Gasketball was released for iPad on August 9, 2012. They had decided to release the game as what they deemed to be an ethically non-coercive free-to-play game, with a free base game and in-app purchases for the extended content. Not as many players paid for the content as expected. (Note: They were hopeful for 2% of five million downloads to purchase the game (a 2% conversion rate), but in practice, the rate was closer to 0.67%.) This was due, in part, to the players' difficulty in finding the purchase function. The game had been downloaded 200,000 times in its August 2012 launch week and was briefly ranked near the top of an iTunes top downloads ranking, though it did not break the top 200 grossing chart.

==TouchTone==

In TouchTones puzzles (left), the player rearranges the items on screen to redirect a beam of light to its destination. The player is at the center of a story about government surveillance told through hacked emails (right), which are unlocked by completing puzzles.

After Gasketballs release, Boxleiter and Wohlwend planned a celebratory road trip to a game jam in Victoria, British Columbia. The game did not fare as expected, so Boxleiter wanted to use the jam to create "something new, ... something really small and perfect". By the end of the two-day jam, the core mirror reflection mechanics of TouchTone were in place, though it would take two years of sporadic work to finalize the remainder of the game. In TouchTone, the player monitors phone calls as part of a government surveillance program to find public threats. The story is told through a series of reflection puzzles wherein the player swipes the screen to reflect a beam around a room to its intended destination.
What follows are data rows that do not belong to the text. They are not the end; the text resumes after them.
(** C5, as amended: in a process that starts without a scratch root, take
    any sequence of calls to [InitializeSafeMode], [BootUpComplete] and
    [SafeModeEnabled].  It runs to its end.  If [InitializeSafeMode] occurs
    in it at most once, or if every request for a temporary directory made
    while it ran succeeded, then once [SafeModeEnabled] has answered true
    every later call of it answers true. *)
Theorem SafeModeEnabled_sticky (cs : list call) (w : World) :
  tempDir w = nullptr ->
  no_Destruct cs = true ->
  exists (answers : list bool) (w' : World) (attempts : list bool),
    run cs w = Ok answers w' /\
    creations w' = creations w ++ attempts /\
    ((count_Initialize cs <= 1)%nat \/ forallb id attempts = true ->
     sticky answers = true).
Proof.
  intros Hnull Hnd.
  destruct (run_attempts cs w Hnd)
    as (answers & w' & attempts & Hr & Hk & Hall & Hone & _).
  exists answers, w', attempts. split; [exact Hr|]. split; [exact Hk|].
  intros [Hle|Hs].
  - apply Hone; [exact Hle|]. unfold enabled. now rewrite Hnull.
  - now apply Hall.
Qed.

(** ** Teardown *)

Lemma Destruct_null (w : World) : tempDir w = nullptr -> Destruct w = Ok tt w.
Proof. intros H. unfold Destruct, delete_tempDir. now rewrite H. Qed.

Lemma Destruct_live (w : World) (d : QTemporaryDir) :
  tempDir w = live d ->
  exists w', Destruct w = Ok tt w' /\ tempDir w' = dangling.
Proof.
  intros H. unfold Destruct, delete_tempDir, bind, destroy_QTemporaryDir.
  rewrite H. destruct (isValid d); eexists; split; reflexivity.
Qed.

Lemma Destruct_dangling (w : World) : tempDir w = dangling -> Destruct w = Undefined.
Proof. intros H. unfold Destruct, delete_tempDir. now rewrite H. Qed.

Lemma Destruct_twice_live (w : World) (d : QTemporaryDir) :
  tempDir w = live d -> (Destruct >> Destruct) w = Undefined.
Proof.
  intros H. destruct (Destruct_live w d H) as (w' & Hrun & Hd).
  unfold bind. rewrite Hrun. now apply Destruct_dangling.
Qed.

(** ** The end of startup *)

(** X1: [BootUpComplete] can be called again at no cost: a second call
    right after the first changes nothing at all.  The first call leaves
    the configuration, the controller and the diagnostic channel alone and
    touches the disk at the marker path only. *)
Theorem BootUpComplete_idempotent (w : World) :
  exists w1 : World,
    BootUpComplete w = Ok tt w1 /\
    BootUpComplete w1 = Ok tt w1 /\
    Config w1 = Config w /\ tempDir w1 = tempDir w /\
    diagnostics w1 = diagnostics w /\
    (forall p, p <> marker_path w -> fs w1 !! p = fs w !! p).
Proof.
  unfold BootUpComplete, bind, ret. rewrite _getBootFailDetectionFileName_eq.
  unfold Qt.QFile_remove.
  destruct (fs w !! marker_path w) as [[t text|t]|] eqn:E.
  - destruct (may_remove (env w) (marker_path w)) eqn:Hrm.
    + eexists. split; [reflexivity|]. split.
      * rewrite _getBootFailDetectionFileName_eq.
        unfold marker_path at 1 2, set_fs; cbn [env fs].
        fold (marker_path w). now rewrite lookup_delete_eq.
      * cbn. repeat split. intros p Hp. now rewrite lookup_delete_ne.
    + exists w. split; [reflexivity|]. split; [|now repeat split].
      rewrite _getBootFailDetectionFileName_eq. now rewrite E, Hrm.
  - exists w. split; [reflexivity|]. split; [|now repeat split].
    rewrite _getBootFailDetectionFileName_eq. now rewrite E.
  - exists w. split; [reflexivity|]. split; [|now repeat split].
    rewrite _getBootFailDetectionFileName_eq. now rewrite E.
Qed.

(** X2: where the marker may be removed, no regular file is left at the
    marker path after [BootUpComplete], and the marker test run on the
    world it leaves answers false and changes nothing, except that the
    clock goes on when the test looked at it. *)
Theorem BootUpComplete_clears_detection (w : World) :
  may_remove (env w) (marker_path w) = true ->
  exists w1 : World,
    BootUpComplete w = Ok tt w1 /\
    (forall t text, fs w1 !! marker_path w1 <> Some (File t text)) /\
    exists w2 : World,
      _didBootFailRecently w1 = Ok false w2 /\ (w2 = w1 \/ w2 = tick w1).
Proof.
  intros Hrm. unfold BootUpComplete, bind, ret.
  rewrite _getBootFailDetectionFileName_eq. unfold Qt.QFile_remove.
  destruct (fs w !! marker_path w) as [[t text|t]|] eqn:E.
  - rewrite Hrm. eexists. split; [reflexivity|].
    assert (Hgone : fs (set_fs (delete (marker_path w) (fs w)) w)
                      !! marker_path (set_fs (delete (marker_path w) (fs w)) w) = None).
    { unfold marker_path at 2, set_fs; cbn [env fs].
      fold (marker_path w). apply lookup_delete_eq. }
    split; [intros t' text'; now rewrite Hgone|].
    eexists. split; [now apply _didBootFailRecently_absent|now left].
  - exists w. split; [reflexivity|]. split; [intros t' text'; now rewrite E|].
    exists (tick w). split; [now apply (_didBootFailRecently_Dir w t)|now right].
  - exists w. split; [reflexivity|]. split; [intros t' text'; now rewrite E|].
    exists w. split; [now apply _didBootFailRecently_absent|now left].
Qed.

(** ** Reading twice *)

Lemma touch_touch (w : World) : touch (touch w) = touch w.
Proof.
  unfold touch at 1. rewrite Config_touch, touch_lookup_BuildRevision.
  reflexivity.
Qed.

(** X7: computing the build identity a second time gives the same string
    and changes nothing: whatever [_bootFileContent] inserts, it inserts at
    the first call. *)
Theorem _bootFileContent_stable (w : World) :
  exists (s : string) (w1 : World),
    _bootFileContent w = Ok s w1 /\
    _bootFileContent w1 = Ok s w1.
Proof.
  exists (build_identity (Config w)), (touch w).
  split; [apply _bootFileContent_eq|].
  rewrite _bootFileContent_eq, touch_touch, Config_touch, build_identity_touch.
  reflexivity.
Qed.

Lemma fresh_in_ms (t now : Z) :
  negb (secsTo (Some t) (Some now) >? 12 * secondsPerHour) =
  (now - t <? (12 * 3600 + 1) * 1000).
Proof.
  unfold secondsPerHour.
  destruct (Z.gtb_spec (secsTo (Some t) (Some now)) (12 * 3600)) as [Hgt|Hle];
    destruct (Z.ltb_spec (now - t) ((12 * 3600 + 1) * 1000)) as [Hlt|Hge];
    try reflexivity; exfalso.
  - apply secsTo_le_12h in Hlt. lia.
  - apply secsTo_le_12h in Hle. lia.
Qed.

(** The marker test on a regular file that can be read. *)
Lemma marker_test_readable (w : World) (t : Z) (bytes : string) :
  fs w !! marker_path w = Some (File t bytes) ->
  may_read (env w) (marker_path w) = true ->
  exists w' : World,
    _didBootFailRecently w =
      Ok ((clock w - t <? (12 * 3600 + 1) * 1000)
          && QString_eqb (read_as_text bytes)
                         (fromStdString codec (build_identity (Config w))))
         w' /\
    (w' = tick w \/ w' = touch (tick w)).
Proof.
  intros E Hr. rewrite (_didBootFailRecently_present w _ E), Hr.
  cbn [node_lastModified]. rewrite <- fresh_in_ms.
  destruct (secsTo (Some t) (Some (clock w)) >? 12 * secondsPerHour).
  - exists (tick w). auto.
  - unfold bind, ret. rewrite _bootFileContent_eq.
    destruct (tick_frame w) as (_ & -> & _).
    exists (touch (tick w)). cbn [negb andb]. split; [|auto].
    now destruct (QString_eqb _ _).
Qed.

(** X8: the marker test reads the disk and never writes it, and leaves the
    controller and the diagnostic channel alone.  Run again on the world it
    left, it can give another answer only through the clock: the two
    answers differ only if a regular file is at the marker path and its
    last modification lies within twelve hours and 999 milliseconds of one
    of the two looks at the clock and not of the other. *)
Theorem _didBootFailRecently_repeatable (w : World) :
  exists (b b' : bool) (w1 w2 : World),
    _didBootFailRecently w = Ok b w1 /\
    _didBootFailRecently w1 = Ok b' w2 /\
    fs w1 = fs w /\ fs w2 = fs w /\
    tempDir w2 = tempDir w /\ diagnostics w2 = diagnostics w /\
    (b' = b \/
     exists (t : Z) (bytes : string),
       fs w !! marker_path w = Some (File t bytes) /\
       (clock w - t <? (12 * 3600 + 1) * 1000) <>
       (clock w1 - t <? (12 * 3600 + 1) * 1000)).
Proof.
  assert (Hany : forall v, exists b v1, _didBootFailRecently v = Ok b v1 /\
            fs v1 = fs v /\ tempDir v1 = tempDir v /\ diagnostics v1 = diagnostics v /\
            env v1 = env v).
  { intros v. destruct (tick_frame v) as (He & _ & Ht & Hfs & _ & Hd & _).
    destruct (touch_frame (tick v)) as (He' & Ht' & Hfs' & _ & Hd' & _).
    destruct (marker_test_world v) as (b & [H|[H|H]]);
      eexists _, _; (split; [exact H|]); repeat split; congruence. }
  destruct (fs w !! marker_path w) as [[t bytes|t]|] eqn:E.
  - destruct (may_read (env w) (marker_path w)) eqn:Hr.
    + destruct (marker_test_readable w t bytes E Hr) as (w1 & H1 & Hw1).
      assert (Hf1 : env w1 = env w /\ fs w1 = fs w /\
                    build_identity (Config w1) = build_identity (Config w) /\
                    tempDir w1 = tempDir w /\ diagnostics w1 = diagnostics w).
      { destruct (tick_frame w) as (He & Hc & Ht & Hfs & _ & Hd & _).
        destruct (touch_frame (tick w)) as (He' & Ht' & Hfs' & _ & Hd' & _).
        destruct Hw1 as [-> | ->].
        - rewrite Hc. auto.
        - rewrite Config_touch, build_identity_touch, Hc.
          repeat split; congruence. }
      destruct Hf1 as (He1 & Hfs1 & Hid1 & Ht1 & Hd1).
      assert (Hp1 : marker_path w1 = marker_path w) by now apply marker_path_env.
      destruct (marker_test_readable w1 t bytes) as (w2 & H2 & Hw2).
      { now rewrite Hp1, Hfs1. }
      { now rewrite Hp1, He1. }
      destruct (Hany w1) as (b2 & v2 & H2' & Hfs2 & Ht2 & Hd2 & _).
      rewrite H2 in H2'. injection H2' as <- <-.
      eexists _, _, w1, w2. split; [exact H1|]. split; [exact H2|].
      split; [exact Hfs1|]. split; [congruence|]. split; [congruence|].
      split; [congruence|]. rewrite Hid1.
      destruct (clock w - t <? (12 * 3600 + 1) * 1000) eqn:F1;
        destruct (clock w1 - t <? (12 * 3600 + 1) * 1000) eqn:F2;
        try (left; reflexivity);
        right; exists t, bytes; (split; [reflexivity|rewrite F1, F2; discriminate]).
    + pose proof (_didBootFailRecently_unreadable w t bytes E Hr) as H1.
      destruct (tick_frame w) as (He & _ & Ht & Hfs & _ & Hd & _).
      assert (H2 : _didBootFailRecently (tick w) = Ok false (tick (tick w))).
      { apply (_didBootFailRecently_unreadable (tick w) t bytes).
        - now rewrite marker_path_tick, Hfs.
        - now rewrite marker_path_tick, He. }
      destruct (tick_frame (tick w)) as (_ & _ & Ht' & Hfs' & _ & Hd' & _).
      exists false, false, (tick w), (tick (tick w)).
      repeat split; try assumption; try congruence. now left.
  - pose proof (_didBootFailRecently_Dir w t E) as H1.
    destruct (tick_frame w) as (He & _ & Ht & Hfs & _ & Hd & _).
    assert (H2 : _didBootFailRecently (tick w) = Ok false (tick (tick w))).
    { apply (_didBootFailRecently_Dir (tick w) t).
      now rewrite marker_path_tick, Hfs. }
    destruct (tick_frame (tick w)) as (_ & _ & Ht' & Hfs' & _ & Hd' & _).
    exists false, false, (tick w), (tick (tick w)).
    repeat split; try assumption; try congruence. now left.
  - pose proof (_didBootFailRecently_absent w E) as H1.
    exists false, false, w, w. repeat split; try assumption. now left.
Qed.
Mikengreg felt that their first theme of light, prisms, and audio signal too closely mimicked "a hacking minigame from a bigger AAA game like BioShock or System Shock", but eventually paired the concept with a satirical Edward Snowden theme following the mid-2013 global surveillance disclosures. Their original efforts were jocular, but their concept became more serious as the story and "political message" grew deeper. Boxleiter wrote most of the script, which is over 20,000 words. It was his first effort at professional writing, and it took him five months. He and Wohlwend would conference after each chapter for coherency. Boxleiter wanted the story to explore the "questions ... floating around the national consciousness" rather than be "heavy-handed" and prescriptive. They playtested the game in public at the theater in Logan Square, Chicago, though they acknowledged difficulty in playtesting the story's private experience. Mikengreg decided against including an option to skip puzzles, which they felt would spoil the game and the player's capacity to adapt to increasing difficulty. They called this philosophy the "Derek Yu (of Spelunky) school of game design". TouchTone was released on March 19, 2015 for iOS. Review aggregator Metacritic characterized its reviews as generally favorable.